Keller Isabella S, Meier Christoph, Pfiffner Roger, Keller Emanuela, Pfammatter Thomas
Institute of Diagnostic Radiology, University of Zuerich Hospital, Raemistrasse 100, 8091 Zurich, Switzerland.
J Vasc Interv Radiol. 2007 Apr;18(4):505-11. doi: 10.1016/j.jvir.2007.02.007.
To compare the clinical safety and efficiency of two optional inferior vena cava (IVC) filters.
Ninety-three consecutive Günther Tulip filters (92 patients) were compared with 83 consecutive OptEase filters (80 patients). Filters were placed at the same institution in patients with high-risk multiple trauma or those undergoing neurosurgery with contraindications to primary prophylaxis (70 patients in the Günther Tulip group and 44 in the OptEase group) and in patients with venous thromboembolism and contraindications to anticoagulation (22 patients in the Günther Tulip group and 36 in the OptEase group). The filters were placed in an angiography suite. Catheter vena cavography was performed before filter placement and intended retrieval. Permanent filters were followed-up with duplex ultrasonography and conventional radiography.

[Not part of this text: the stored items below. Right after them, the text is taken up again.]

Lemma claim_apart f name id P : triple apart P (claim f name id) (λ _ _, True).
Proof.
  unfold claim. destruct (String.eqb name ""); [by apply triple_ret|].
  do 2 (eapply triple_bind with (M := λ _ _, True); [apply triple_ask; intros; first [done|by case_match]|intros ?]).
  case_match; [by apply triple_fail|]. destruct f; [|by apply triple_fail|].
  - by apply triple_touch.
  - eapply triple_bind with (M := λ _ _, True); [by apply triple_touch|intros _]. by apply triple_fail.
Qed.

Lemma claimIn_apart c (P : repo → Prop) :
  (∀ r r', (∀ i, record r' i = record r i) → P r → P r') →
  triple apart P (claimIn c) (λ a r, match a with Ok id => P r ∧ record r id = None | Err _ => True end).
Proof.
  intros HP. unfold claimIn. generalize idAttempts (new_ids c). intros n ids. revert n.
  induction ids as [|[id|] ids IH]; intros [|n]; cbn [claim_go]; try by apply triple_fail.
  eapply triple_bind with (M := λ b r, P r ∧ (b = false → dirs r !! id = None)).
  { apply triple_ask. intros r _ Hr. split; [done|]. intros Hb%bool_decide_eq_false. by apply eq_None_not_Some. }
  intros []; [eapply triple_weaken; [apply IH|tauto|done]|].
  eapply triple_bind with (M := λ _ r, P r ∧ dirs r !! id = None);
    [apply triple_check; intros r _ [? ?]; destruct (mkdir_ok c); auto|intros _].
  eapply triple_bind with (M := λ _ r, P r ∧ record r id = None).
  { apply triple_touch. intros r Ha [Hr Hd]. assert (Hn : record r id = None) by (unfold record; by rewrite Hd).
    assert (Hsame : ∀ i, record (set_dirs <[id := EntryDir None]> r) i = record r i).
    { intros i. rewrite record_insert. case_decide; [by subst|done]. }
    split; [by eapply apart_same|]. split; [by eapply HP|]. by rewrite Hsame. }
  intros _. eapply triple_bind with (M := λ _ r, P r ∧ record r id = None);
    [apply triple_check; intros r _ H; by destruct (parent_sync c)|intros _]. by apply triple_ret.
Qed.

Lemma Create_apart c sb :
  SState sb = StatePending → triple apart (free_for "" (Ports sb)) (Create c sb) (λ _ _, True).
Proof.
  intros Hs. unfold Create. eapply triple_bind with (M := λ _, free_for "" (Ports sb)); [apply triple_check; intros; by case_match|intros _].
  eapply triple_bind with (M := λ _, free_for "" (Ports sb)); [apply triple_check; intros; by case_match|intros _].
  eapply triple_bind; [apply (claimIn_apart _ (free_for "" (Ports sb)))|].
  { intros r r' H Hf i x p Hi Hne Hr. rewrite H in Hr. by eapply Hf. }
  intros id. destruct (negb _).
  { intros r Ha _. unfold refused. pose proof (RemoveAll_apart (cc_remove c) id (λ _, True) r Ha Logic.I) as H.
    destruct (RemoveAll _ _ r) as [[t r1] y]. naive_solver. }
  destruct (set_ID_other id sb) as (_ & Es & _ & _ & _ & Ei). assert (Ep : Ports (set_ID id sb) = Ports sb) by (by destruct sb).
  eapply triple_bind with (M := λ _ _, True).
  { eapply triple_weaken; [apply (give_back_apart c id), (write_apart (cc_write c) (set_ID id sb)); left; congruence|..|by intros []].
    rewrite Ei, Ep. intros r _ [Hf Hn]. split; [|done]. intros i x p Hi Hne. apply Hf; [done|]. by intros ->. }
  intros _. eapply triple_bind with (M := λ _ _, True); [|intros _; by apply triple_ret].
  eapply triple_weaken; [apply (give_back_apart c id), claim_apart|done|by intros []].
Qed.

Section Service.
Context `{Hst : Host}.

Definition apart_s (s : service) : Prop := apart (repo_of s).
Definition about (P : repo → Prop) (s : service) : Prop := P (repo_of s).

Lemma call_apart {X} (c : call X) (P : repo → Prop) : triple apart_s (about P) (do_call c) (λ _, about P).
Proof. intros s Ha Hp. unfold do_call. destruct (perform c (host s)) as [w x]. split_and!; [by apply Forall_singleton|done..]. Qed.

Lemma writePorts_apart id ports (P : repo → Prop) :
  (∀ r r', others_same id r r' → P r → P r') →
  triple apart_s (about (λ r, free_for id ports r ∧ P r)) (writePorts id ports) (λ _, about (λ r, free_for id ports r ∧ P r)).
Proof.
  intros HP. unfold writePorts, mutate, update. eapply triple_bind with (M := λ _, about (λ r, free_for id ports r ∧ P r)).
  { eapply triple_weaken; [apply call_apart|done|]. by intros []. }
  intros w s Ha Hp. unfold on_repo.
  destruct (Update_run w id (λ sb, Some (set_Ports ports sb)) (repo_of s)) as [[e ->]|(sb & sb' & Hv & Hr & [= <-] & Hid & Hs & Hrun)];
    [split; [constructor|split; [exact Ha|exact Hp]]|].
  destruct Hrun as [[e ->]| ->]; [split; [by apply Forall_singleton|split; [exact Ha|split; [exact (proj1 Hp)|by eapply HP; [|exact (proj2 Hp)]]]]|].
  assert (Hm : repo_moves id (repo_of s) (landed (set_Ports ports sb) (repo_of s))).
  { apply (landed_moves id sb); [done|done|done|done|]. left. by destruct sb. }
  assert (Hland : apart (landed (set_Ports ports sb) (repo_of s))).
  { apply (apart_one id (repo_of s)); [done|apply Hm, Ha|apply Hm|]. intros x. rewrite record_landed, decide_True by done.
    intros [= <-]. destruct sb. exact (proj1 Hp). }
  split; [apply Forall_cons; split; [|apply Forall_singleton]; exact Hland|]. split; [exact Hland|].
  destruct Hp as [Hf Hp]. split; [exact (free_other _ _ _ _ (rm_others _ _ _ Hm) Hf)|eapply HP; [exact (rm_others _ _ _ Hm)|exact Hp]].
Qed.

(** ** port add and port rm *)

Definition record_is (id : string) (sb : Sandbox) (r : repo) : Prop := ValidID id = Ok tt ∧ record r id = Some sb.

Lemma heldForPorts_apart id :
  triple apart_s (λ _, True) (heldForPorts id) (λ a s, match a with Ok sb => about (record_is id sb) s | Err _ => True end).
Proof.
  intros s Ha _. unfold heldForPorts, bind, getRecord, ask, FailedGuard. destruct (Get (repo_of s) id) as [sb|e] eqn:E; cbn [map_err].
  - apply Get_record in E. case_bool_decide; (split; [constructor|split; [exact Ha|done]]).
  - split; [constructor|split; [exact Ha|done]].
Qed.

Lemma refusedPort_apart {X} id was port e :
  triple apart_s (about (free_for id was)) (refusedPort id was port e : sop X) (λ _ _, True).
Proof.
  unfold refusedPort. eapply triple_bind with (M := λ _, about (free_for id was)).
  { eapply triple_weaken; [apply call_apart|done|]. by intros []. }
  intros closed. eapply triple_bind with (M := λ _, about (free_for id was)).
  { destruct (first_match _ _); [|by apply triple_ret]. eapply triple_weaken; [apply call_apart|done|]. by intros []. }
  intros restore. eapply triple_bind with (M := λ _ _, True).
  { intros s Ha Hp. pose proof (writePorts_apart id was (λ _, True) ltac:(done) s Ha (conj Hp Logic.I)) as H. unfold attempt.
    destruct (writePorts id was s) as [[t s'] a]. naive_solver. }
  intros written. destruct written, restore; by apply triple_fail.
Qed.
Lemma Start_locked_lands id : ends (λ _, True) (Start_locked id) (on_ok (now_in id StateRunning)).
Proof.
  apply ends_after. intros sb. do 2 (apply ends_after; intros _). eapply ends_bind with (M := λ a s, ∀ x, a = Ok x → at_ id [StateRunning] s); [|done|].
  { intros s _ a E x ->. pose proof (start_lands id s Logic.I x) as H. unfold attempt in *. destruct (start id s) as [[? ?] ?].
    injection E as E. exact (H E). }
  intros [[]|e]; [|intros s _ x; by cbn]. cbn [of_result]. eapply ends_weaken with (P' := at_ id [StateRunning]); [|intros s H; exact (H _ eq_refl)|done].
  apply ends_keep; [ksteps|intros _]. apply ends_keep; [ksteps|intros _]. apply ends_keep; [ksteps|intros _].
  apply ends_keep; [apply keeps_attempt, launch_same|intros _]. apply record_now.
Qed.

(** A record just read is in the state it says. *)
Lemma ends_get {Y} id (k : Sandbox → sop Y) F :
  (∀ sb, ends (at_ id [SState sb]) (k sb) (on_ok F)) → ends (λ _, True) (bind (getRecord id) k) (on_ok F).
Proof.
  intros Hk. eapply ends_bind with (M := λ sb, at_ id [SState sb]); [|done|exact Hk]. intros s _ sb E. unfold getRecord, ask in E.
  cbn in E. destruct (Get (repo_of s) id) as [sb'|] eqn:Eg; [|discriminate E]. injection E as <-. apply Get_record in Eg as [_ Eg].
  by eapply at_now.
Qed.

Lemma open_stop_says id sb s o : (open_stop id sb s).2 = Ok o → o = GoOn ∨ SState sb = StateStopped.
Proof.
  unfold open_stop, bind, attempt. destruct (status id "stop" s) as [[t s'] [st|e]].
  - case_bool_decide; [by right|]. cbn. intros [= <-]. by left.
  - destruct (is_timeout e && _); cbn; intros [=]. by left.
Qed.

Lemma stop_lands id force : ends (λ _, True) (stop id force) (on_ok (λ _, at_ id [StateStopped])).
Proof.
  apply ends_get. intros sb. apply ends_keep; [ksteps|intros _].
  eapply ends_bind with (M := λ o s, at_ id [SState sb] s ∧ (o = GoOn ∨ SState sb = StateStopped)); [|done|].
  { intros s Hs o E. split; [|destruct force; [left; by injection E|by apply (open_stop_says id sb s)]].
    refine (path_ends (moves id) _ _ (λ _, at_ id [SState sb]) _ s Hs). destruct force; [apply keeps_ret|apply open_stop_same]. }
  assert (Hdrop : ∀ m : sop unit, ends (λ _, True) m (on_ok (λ _, at_ id [StateStopped])) →
    ends (λ _, True) (m ;;; dropCheckpoint id) (on_ok (λ _, at_ id [StateStopped]))).
  { intros m Hm. eapply ends_bind; [exact Hm|done|]. intros []. eapply ends_weaken; [exact (path_ends _ _ _ _ (dropCheckpoint_same id [StateStopped]))|done|].
    by intros a s H x _. }
  assert (Hmark : ∀ f, (∀ sb, SState (f sb) = SState sb) → SState sb = StateStopped →
    ends (at_ id [SState sb]) (mutate id f ;;; dropCheckpoint id) (on_ok (λ _, at_ id [StateStopped]))).
  { intros f Hf ->. apply ends_keep; [by apply keeps_mutate_same|intros _].
    eapply ends_weaken; [exact (path_ends _ _ _ _ (dropCheckpoint_same id [StateStopped]))|done|]. by intros a s H x _. }
  intros [| |].
  - eapply ends_weaken with (P' := λ _, True); [|done|done]. do 4 (apply ends_after; intros ?). apply Hdrop, mutate_lands.
    intros sb'. unfold stoppedBy. by destruct sb'; simpl; repeat case_match.
  - intros s [Hs [|E]]; [done|]. apply Hmark; [by_fields|done|done].
  - intros s [Hs [|E]]; [done|]. apply Hmark; [by_fields|done|done].
Qed.

Lemma Stop_locked_lands id : ends (λ _, True) (Stop_locked id) (on_ok (now_in id StateStopped)).
Proof.
  do 3 (apply ends_after; intros ?). eapply ends_bind; [apply stop_lands|done|]. intros []. apply record_now.
Qed.

Lemma Pause_locked_lands id : ends (λ _, True) (Pause_locked id) (on_ok (now_in id StatePaused)).
Proof.
  do 3 (apply ends_after; intros ?). do 4 (apply ends_after; intros ?). apply ends_after. intros [|e].
  - eapply ends_bind; [apply (mutate_lands id _ StatePaused); by_fields|done|]. intros []. apply record_now.
  - assert (H : ends (λ _, True) (g <~ attempt (reconcileGone id a3) ;; match g with
      Err e2 => fail (EJoin (ECall e) e2) | Ok _ => fail (diskRefused (ECall e)) end) (on_ok (now_in id StatePaused))).
    { apply ends_after. intros [|]; apply ends_fail. }
    destruct e; try exact H; [|apply joined_err]. apply ends_after. intros _. apply ends_fail.
Qed.

Lemma Resume_locked_lands id : ends (λ _, True) (Resume_locked id) (on_ok (now_in id StateRunning)).
Proof.
  do 5 (apply ends_after; intros ?). apply ends_after. intros [|e]; [|apply ends_after; intros ?; apply ends_fail].
  apply ends_after. intros [|e]; [|apply joined_err]. eapply ends_bind; [apply RecordRunning_lands|done|]. intros [].
  apply ends_keep; [ksteps|intros _]. apply record_now.
Qed.

Lemma Fork_locked_lands source name :
  ends (λ _, True) (Fork_locked source name) (on_ok (λ sb s, ∃ id, now_in id StateRunning sb s)).
Proof.
  do 4 (apply ends_after; intros ?). apply ends_after. intros copy. cbn zeta. apply ends_after. intros [|]; cbn [negb]; [|apply unwinding_err].
  apply ends_after. intros [|e]; [|apply unwinding_err]. apply ends_after. intros [dir|e]; [|apply unwinding_err].
  apply ends_after. intros [net|e]; [|apply unwinding_err]. unfold bring_up. apply ends_after. intros [|e].
  - apply ends_after. intros [|e]; [|apply joined_err]. eapply ends_bind; [apply RecordRunning_lands|done|]. intros [].
    eapply ends_weaken; [apply record_now|done|]. intros x s H sb E. exists (ID copy). by apply H.
  - apply ends_after. intros [|]; [|apply unwinding_err]. apply ends_after. intros [st|e2]; [|apply ends_fail].
    destruct (Alive st); [apply ends_fail|apply unwinding_err].
Qed.

(** C25: A verb that succeeds has done what it is named for. Whatever else failed or was retried on the way, the record a
    start, a resume or a fork answers says running, that of a stop says stopped, that of a pause says paused; and it is
    the record on the disk. *)
Theorem verbs_land id name s :
  let '(_, s1, a1) := Start_locked id s in
  let '(_, s2, a2) := Stop_locked id s in
  let '(_, s3, a3) := Pause_locked id s in
  let '(_, s4, a4) := Resume_locked id s in
  let '(_, s5, a5) := Fork_locked id name s in
  on_ok (now_in id StateRunning) a1 s1 ∧ on_ok (now_in id StateStopped) a2 s2 ∧ on_ok (now_in id StatePaused) a3 s3 ∧
  on_ok (now_in id StateRunning) a4 s4 ∧ on_ok (λ sb s, ∃ copy, now_in copy StateRunning sb s) a5 s5.
Proof.
  pose proof (Start_locked_lands id s Logic.I) as H1. pose proof (Stop_locked_lands id s Logic.I) as H2.
  pose proof (Pause_locked_lands id s Logic.I) as H3. pose proof (Resume_locked_lands id s Logic.I) as H4.
  pose proof (Fork_locked_lands id name s Logic.I) as H5.
  destruct (Start_locked id s) as [[? ?] ?], (Stop_locked id s) as [[? ?] ?], (Pause_locked id s) as [[? ?] ?],
    (Resume_locked id s) as [[? ?] ?], (Fork_locked id name s) as [[? ?] ?]. by split_and!.
Qed.

(** ** What a removal frees *)

(** Holdings given back one after the other, each of which answered that it is. *)
Inductive released : list (string * sop unit) → service → service → Prop :=
| released_none s : released [] s s
| released_next what m rest s t s1 s2 : m s = (t, s1, Ok tt) → released rest s1 s2 → released ((what, m) :: rest) s s2.

(** A refusal that names [held]: the holdings before the first it names were given back, that one's give-back is the
    one that failed, with the cause, and none of those after it was tried. *)
Definition stopped_at (all : list (string * sop unit)) (s : service) (held : list string) (cause : service_error) (s' : service) : Prop :=
  ∃ before what m rest t s1,
    all = before ++ (what, m) :: rest ∧ held = what :: rest.*1 ∧ released before s s1 ∧ m s1 = (t, s', Err cause).

(** What a refusal does not name is free. *)
Definition rest_free (id : string) (held : list string) (s : service) : Prop :=
  ("runtime state and rootfs mount" ∉ held → id ∉ substrate (host s)) ∧
  ("netns, veth and address lease" ∉ held → id ∉ leased (host s)) ∧
  ("record and state directory" ∉ held → record (repo_of s) id = None).

Definition freed_or_named (id : string) (a : result service_error unit) (s : service) : Prop :=
  match a with
  | Ok _ => freed id s
  | Err (ELeft held _) => rest_free id held s
  | Err _ => False
  end.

All filters were inserted infrarenally without any complications. Fluoroscopy times for placement and retrieval were longer for the Günther Tulip group than the OptEase group. The mean dwelling time was 11 days (range, 3-27 days) for the Günther Tulip filters and 13.8 days (range, 1-34 days) for the OptEase filters. No symptomatic pulmonary emboli (PE) occurred in patients with intended temporary filtration while the devices were in place. Forty-six of the 93 Günther Tulip filters (49%) and 58 of the 83 OptEase filters (70%) were removed. Two Günther Tulip filters could not be retrieved for technical reasons. The mean follow-up for the permanent Günther Tulip (n = 19) and OptEase (n = 8) filters was 41 and 7 months, respectively. One patient from each group had late caval thrombosis. There were no cases of filter migration or disintegration.
Both optional IVC filters are safe and seem to prevent symptomatic PE. On the basis of the fluoroscopy times, the OptEase filters appear to be more operator-friendly. Late filter-associated complications are rare with these filter designs.
比较两种可选的下腔静脉(IVC)滤器的临床安全性和有效性。
将93个连续的 Günther Tulip 滤器(92例患者)与83个连续的 OptEase 滤器(80例患者)进行比较。这些滤器在同一机构放置于高危多发伤患者或有原发性预防禁忌证的神经外科手术患者中(Günther Tulip 组70例患者,OptEase 组44例患者),以及有静脉血栓栓塞且有抗凝禁忌证的患者中(Günther Tulip 组22例患者,OptEase 组36例患者)。滤器在血管造影室放置。在滤器放置前及计划取出时进行导管下腔静脉造影。永久性滤器采用双功超声和传统放射学进行随访。
所有滤器均在肾下置入,无任何并发症。Günther Tulip 组滤器放置和取出的透视时间比 OptEase 组长。Günther Tulip 滤器的平均留置时间为11天(范围3 - 27天),OptEase 滤器为13.8天(范围1 - 34天)。在计划进行临时滤过的患者中,装置在位时未发生有症状的肺栓塞(PE)。93个 Günther Tulip 滤器中的46个(49%)和83个 OptEase 滤器中的58个(70%)被取出。2个 Günther Tulip 滤器因技术原因无法取出。永久性 Günther Tulip 滤器(n = 19)和 OptEase 滤器(n = 8)的平均随访时间分别为41个月和7个月。每组各有1例患者发生晚期下腔静脉血栓形成。无滤器移位或崩解病例。
两种可选的IVC滤器均安全,且似乎能预防有症状的PE。基于透视时间,OptEase滤器似乎对操作者更友好。对于这些滤器设计,晚期与滤器相关的并发症很少见。